What the task requires »
From the data below, repeat exactly the lines from the line with "Inductive mcall : Type" to the line with "the channel *)", both included.

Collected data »
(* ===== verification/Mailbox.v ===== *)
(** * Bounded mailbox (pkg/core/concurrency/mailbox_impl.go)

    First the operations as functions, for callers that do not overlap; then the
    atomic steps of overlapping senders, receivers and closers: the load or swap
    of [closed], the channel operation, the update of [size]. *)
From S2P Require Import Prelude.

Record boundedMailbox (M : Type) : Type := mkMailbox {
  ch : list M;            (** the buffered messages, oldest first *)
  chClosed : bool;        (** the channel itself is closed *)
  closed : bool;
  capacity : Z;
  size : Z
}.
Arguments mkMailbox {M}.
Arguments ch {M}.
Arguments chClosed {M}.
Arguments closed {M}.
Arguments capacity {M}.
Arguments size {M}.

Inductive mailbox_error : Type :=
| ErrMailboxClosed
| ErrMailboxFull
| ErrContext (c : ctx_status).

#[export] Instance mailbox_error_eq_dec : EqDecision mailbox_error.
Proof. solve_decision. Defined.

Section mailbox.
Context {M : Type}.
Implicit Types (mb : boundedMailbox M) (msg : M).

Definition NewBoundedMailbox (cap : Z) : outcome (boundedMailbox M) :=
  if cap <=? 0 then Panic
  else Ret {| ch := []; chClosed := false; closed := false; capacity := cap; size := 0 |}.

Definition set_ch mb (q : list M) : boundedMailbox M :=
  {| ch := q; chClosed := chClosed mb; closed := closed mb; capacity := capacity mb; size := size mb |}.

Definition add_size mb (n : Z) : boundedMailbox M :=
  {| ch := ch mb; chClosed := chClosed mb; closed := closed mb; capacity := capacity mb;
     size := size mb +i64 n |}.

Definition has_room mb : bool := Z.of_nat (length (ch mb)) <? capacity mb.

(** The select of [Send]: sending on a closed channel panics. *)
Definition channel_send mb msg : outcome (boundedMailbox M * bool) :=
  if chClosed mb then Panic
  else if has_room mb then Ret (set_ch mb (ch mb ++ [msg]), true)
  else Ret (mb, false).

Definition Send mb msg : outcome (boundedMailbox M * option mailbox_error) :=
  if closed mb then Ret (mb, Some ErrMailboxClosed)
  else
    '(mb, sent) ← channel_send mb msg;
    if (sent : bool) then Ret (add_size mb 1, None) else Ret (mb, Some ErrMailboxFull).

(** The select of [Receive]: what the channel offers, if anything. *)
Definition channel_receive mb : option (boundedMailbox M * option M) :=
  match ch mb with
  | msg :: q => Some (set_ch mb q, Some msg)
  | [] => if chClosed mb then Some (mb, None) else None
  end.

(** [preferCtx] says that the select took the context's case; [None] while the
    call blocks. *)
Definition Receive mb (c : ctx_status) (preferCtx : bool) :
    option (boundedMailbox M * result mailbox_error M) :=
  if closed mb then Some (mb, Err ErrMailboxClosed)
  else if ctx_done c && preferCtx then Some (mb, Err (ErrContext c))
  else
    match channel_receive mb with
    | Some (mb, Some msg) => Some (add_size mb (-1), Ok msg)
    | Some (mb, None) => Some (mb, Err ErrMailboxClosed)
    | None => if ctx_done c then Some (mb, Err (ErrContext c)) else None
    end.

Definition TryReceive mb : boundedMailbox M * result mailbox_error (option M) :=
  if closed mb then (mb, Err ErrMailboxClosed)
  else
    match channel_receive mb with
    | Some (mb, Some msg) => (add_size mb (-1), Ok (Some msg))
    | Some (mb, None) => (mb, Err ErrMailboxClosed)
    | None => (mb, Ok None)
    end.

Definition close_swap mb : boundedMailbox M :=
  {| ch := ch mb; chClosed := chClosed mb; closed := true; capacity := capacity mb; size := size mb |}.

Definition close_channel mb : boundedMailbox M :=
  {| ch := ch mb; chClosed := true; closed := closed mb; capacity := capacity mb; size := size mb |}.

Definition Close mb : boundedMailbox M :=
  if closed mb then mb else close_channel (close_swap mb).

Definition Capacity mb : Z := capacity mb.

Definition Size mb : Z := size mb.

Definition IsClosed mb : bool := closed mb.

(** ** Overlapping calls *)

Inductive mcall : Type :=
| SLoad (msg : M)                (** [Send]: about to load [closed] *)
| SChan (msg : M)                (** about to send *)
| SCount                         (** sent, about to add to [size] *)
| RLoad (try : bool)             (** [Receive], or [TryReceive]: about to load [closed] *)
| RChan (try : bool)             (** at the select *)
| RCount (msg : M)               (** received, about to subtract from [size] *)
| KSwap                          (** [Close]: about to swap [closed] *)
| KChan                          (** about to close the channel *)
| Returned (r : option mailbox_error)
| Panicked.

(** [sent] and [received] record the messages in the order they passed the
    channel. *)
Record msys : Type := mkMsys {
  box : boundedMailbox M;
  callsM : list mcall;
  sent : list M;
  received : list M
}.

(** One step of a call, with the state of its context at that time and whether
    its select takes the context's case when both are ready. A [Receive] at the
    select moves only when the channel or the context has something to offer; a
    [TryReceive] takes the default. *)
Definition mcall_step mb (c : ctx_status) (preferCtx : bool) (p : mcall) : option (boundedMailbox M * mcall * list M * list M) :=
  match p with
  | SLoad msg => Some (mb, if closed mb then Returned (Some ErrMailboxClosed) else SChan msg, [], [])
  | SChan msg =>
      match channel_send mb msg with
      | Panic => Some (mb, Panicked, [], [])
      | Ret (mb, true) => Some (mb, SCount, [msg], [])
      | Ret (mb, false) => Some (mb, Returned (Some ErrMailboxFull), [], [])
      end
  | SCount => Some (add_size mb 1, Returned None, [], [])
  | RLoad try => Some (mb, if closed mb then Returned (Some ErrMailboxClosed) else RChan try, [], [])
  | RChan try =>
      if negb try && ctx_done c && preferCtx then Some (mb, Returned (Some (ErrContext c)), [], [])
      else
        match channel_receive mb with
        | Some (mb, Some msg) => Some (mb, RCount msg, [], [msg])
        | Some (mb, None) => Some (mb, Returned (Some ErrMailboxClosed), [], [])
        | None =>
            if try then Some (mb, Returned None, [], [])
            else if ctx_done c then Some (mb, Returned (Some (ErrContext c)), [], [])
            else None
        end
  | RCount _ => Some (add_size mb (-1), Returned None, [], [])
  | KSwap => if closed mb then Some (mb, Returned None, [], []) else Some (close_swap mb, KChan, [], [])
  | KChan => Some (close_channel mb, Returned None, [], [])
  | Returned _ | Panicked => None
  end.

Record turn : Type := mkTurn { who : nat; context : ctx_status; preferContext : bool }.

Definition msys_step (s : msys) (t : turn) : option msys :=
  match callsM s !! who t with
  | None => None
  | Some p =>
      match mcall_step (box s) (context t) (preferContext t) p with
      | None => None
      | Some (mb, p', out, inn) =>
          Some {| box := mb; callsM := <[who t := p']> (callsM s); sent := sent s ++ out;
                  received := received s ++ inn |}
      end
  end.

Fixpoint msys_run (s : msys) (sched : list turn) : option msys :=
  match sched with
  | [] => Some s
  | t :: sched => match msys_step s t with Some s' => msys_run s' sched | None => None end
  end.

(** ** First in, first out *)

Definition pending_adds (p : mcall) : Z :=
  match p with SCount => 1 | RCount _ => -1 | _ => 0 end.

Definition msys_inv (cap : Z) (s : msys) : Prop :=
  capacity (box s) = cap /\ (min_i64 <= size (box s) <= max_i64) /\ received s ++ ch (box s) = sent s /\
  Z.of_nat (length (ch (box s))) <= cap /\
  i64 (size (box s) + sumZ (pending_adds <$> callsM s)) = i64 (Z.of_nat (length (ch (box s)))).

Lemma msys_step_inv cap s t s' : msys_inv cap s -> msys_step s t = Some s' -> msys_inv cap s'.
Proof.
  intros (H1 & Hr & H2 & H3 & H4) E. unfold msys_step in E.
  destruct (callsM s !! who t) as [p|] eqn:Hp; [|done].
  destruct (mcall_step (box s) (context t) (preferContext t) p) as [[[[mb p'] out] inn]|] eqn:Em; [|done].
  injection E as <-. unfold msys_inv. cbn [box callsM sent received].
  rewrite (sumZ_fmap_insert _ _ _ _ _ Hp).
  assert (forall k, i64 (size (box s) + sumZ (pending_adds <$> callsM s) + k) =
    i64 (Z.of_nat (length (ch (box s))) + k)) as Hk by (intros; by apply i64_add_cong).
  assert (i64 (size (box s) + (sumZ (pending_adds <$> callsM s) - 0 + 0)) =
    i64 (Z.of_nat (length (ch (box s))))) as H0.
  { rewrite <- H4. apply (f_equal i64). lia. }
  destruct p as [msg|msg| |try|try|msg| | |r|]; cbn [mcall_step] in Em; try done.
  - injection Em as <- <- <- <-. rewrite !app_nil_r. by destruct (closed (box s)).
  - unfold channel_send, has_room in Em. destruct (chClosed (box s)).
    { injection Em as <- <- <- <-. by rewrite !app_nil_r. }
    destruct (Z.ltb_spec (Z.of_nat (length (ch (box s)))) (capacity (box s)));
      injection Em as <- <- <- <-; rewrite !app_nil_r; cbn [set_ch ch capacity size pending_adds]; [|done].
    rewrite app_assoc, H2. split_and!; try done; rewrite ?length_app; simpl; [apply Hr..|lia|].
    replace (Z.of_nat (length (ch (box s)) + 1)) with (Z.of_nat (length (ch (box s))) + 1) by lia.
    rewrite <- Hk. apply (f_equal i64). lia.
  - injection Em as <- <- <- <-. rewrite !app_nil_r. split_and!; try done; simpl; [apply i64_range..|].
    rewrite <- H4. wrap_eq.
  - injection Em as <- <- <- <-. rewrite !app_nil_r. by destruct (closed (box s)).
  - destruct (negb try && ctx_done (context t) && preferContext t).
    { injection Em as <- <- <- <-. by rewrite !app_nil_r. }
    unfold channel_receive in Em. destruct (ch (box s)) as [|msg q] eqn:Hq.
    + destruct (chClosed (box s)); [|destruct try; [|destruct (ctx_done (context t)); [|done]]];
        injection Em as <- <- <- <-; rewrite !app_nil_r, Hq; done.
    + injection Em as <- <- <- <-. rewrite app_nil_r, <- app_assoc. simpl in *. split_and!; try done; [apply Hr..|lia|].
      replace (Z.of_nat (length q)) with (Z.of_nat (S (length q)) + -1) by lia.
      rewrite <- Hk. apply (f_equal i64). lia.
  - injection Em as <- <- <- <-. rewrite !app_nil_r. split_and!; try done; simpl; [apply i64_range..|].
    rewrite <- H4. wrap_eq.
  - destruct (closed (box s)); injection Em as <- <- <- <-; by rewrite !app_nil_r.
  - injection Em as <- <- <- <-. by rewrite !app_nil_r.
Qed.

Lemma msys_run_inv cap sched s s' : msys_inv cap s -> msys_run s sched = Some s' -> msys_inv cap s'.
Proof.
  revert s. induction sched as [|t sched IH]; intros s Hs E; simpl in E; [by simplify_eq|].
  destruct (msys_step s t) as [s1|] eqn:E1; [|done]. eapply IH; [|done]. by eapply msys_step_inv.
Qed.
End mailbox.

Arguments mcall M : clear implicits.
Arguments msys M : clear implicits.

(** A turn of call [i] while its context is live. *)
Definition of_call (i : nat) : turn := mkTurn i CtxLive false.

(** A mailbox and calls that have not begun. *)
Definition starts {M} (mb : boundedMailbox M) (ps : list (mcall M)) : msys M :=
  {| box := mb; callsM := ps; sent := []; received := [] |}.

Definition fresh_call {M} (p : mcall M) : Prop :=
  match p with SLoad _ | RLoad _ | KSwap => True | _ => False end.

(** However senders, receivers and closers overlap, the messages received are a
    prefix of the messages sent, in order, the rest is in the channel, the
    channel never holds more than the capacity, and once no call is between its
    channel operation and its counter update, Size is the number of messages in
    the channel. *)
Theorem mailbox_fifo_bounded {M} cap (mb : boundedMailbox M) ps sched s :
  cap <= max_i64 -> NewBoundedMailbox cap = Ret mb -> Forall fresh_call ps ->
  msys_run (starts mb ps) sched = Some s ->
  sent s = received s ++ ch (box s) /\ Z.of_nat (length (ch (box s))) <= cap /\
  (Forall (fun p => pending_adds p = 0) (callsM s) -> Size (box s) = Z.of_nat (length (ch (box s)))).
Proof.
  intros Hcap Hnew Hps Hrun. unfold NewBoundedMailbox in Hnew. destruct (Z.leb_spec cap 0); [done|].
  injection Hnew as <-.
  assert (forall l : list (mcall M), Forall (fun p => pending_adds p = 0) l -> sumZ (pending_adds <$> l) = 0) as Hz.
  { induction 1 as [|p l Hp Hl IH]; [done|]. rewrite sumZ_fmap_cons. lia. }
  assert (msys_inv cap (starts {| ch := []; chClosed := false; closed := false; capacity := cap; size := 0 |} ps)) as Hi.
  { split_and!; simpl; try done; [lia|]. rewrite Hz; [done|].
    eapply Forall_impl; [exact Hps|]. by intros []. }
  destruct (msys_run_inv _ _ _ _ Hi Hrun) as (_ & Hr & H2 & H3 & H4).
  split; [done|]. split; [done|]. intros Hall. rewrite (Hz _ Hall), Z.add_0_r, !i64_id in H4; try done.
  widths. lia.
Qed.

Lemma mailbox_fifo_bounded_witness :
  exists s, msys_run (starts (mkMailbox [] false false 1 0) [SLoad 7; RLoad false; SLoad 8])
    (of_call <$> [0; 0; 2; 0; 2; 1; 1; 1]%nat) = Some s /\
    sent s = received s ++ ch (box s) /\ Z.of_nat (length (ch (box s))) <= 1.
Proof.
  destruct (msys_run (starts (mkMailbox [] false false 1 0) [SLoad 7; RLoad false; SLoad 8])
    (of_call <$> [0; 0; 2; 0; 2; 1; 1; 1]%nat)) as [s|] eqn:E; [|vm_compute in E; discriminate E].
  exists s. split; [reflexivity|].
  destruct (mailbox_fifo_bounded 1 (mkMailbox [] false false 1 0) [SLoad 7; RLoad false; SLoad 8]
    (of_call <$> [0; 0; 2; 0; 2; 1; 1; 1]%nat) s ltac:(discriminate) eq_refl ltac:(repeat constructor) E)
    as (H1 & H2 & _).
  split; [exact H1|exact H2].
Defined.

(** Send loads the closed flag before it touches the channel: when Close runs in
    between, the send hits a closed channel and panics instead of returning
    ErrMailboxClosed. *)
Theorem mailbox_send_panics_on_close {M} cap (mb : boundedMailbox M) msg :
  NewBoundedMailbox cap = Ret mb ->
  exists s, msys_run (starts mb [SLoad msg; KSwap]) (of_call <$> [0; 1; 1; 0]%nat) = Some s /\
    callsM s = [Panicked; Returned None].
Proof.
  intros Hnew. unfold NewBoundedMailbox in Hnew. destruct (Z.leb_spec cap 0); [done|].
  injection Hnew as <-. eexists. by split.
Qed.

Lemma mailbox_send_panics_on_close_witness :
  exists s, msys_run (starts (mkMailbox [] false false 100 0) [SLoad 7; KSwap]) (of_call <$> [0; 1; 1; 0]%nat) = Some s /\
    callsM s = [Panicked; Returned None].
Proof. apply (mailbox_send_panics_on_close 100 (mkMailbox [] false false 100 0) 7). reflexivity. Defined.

Written reply »
Inductive mcall : Type :=
| SLoad (msg : M)                (** [Send]: about to load [closed] *)
| SChan (msg : M)                (** about to send *)
| SCount                         (** sent, about to add to [size] *)
| RLoad (try : bool)             (** [Receive], or [TryReceive]: about to load [closed] *)
| RChan (try : bool)             (** at the select *)
| RCount (msg : M)               (** received, about to subtract from [size] *)
| KSwap                          (** [Close]: about to swap [closed] *)
| KChan                          (** about to close the channel *)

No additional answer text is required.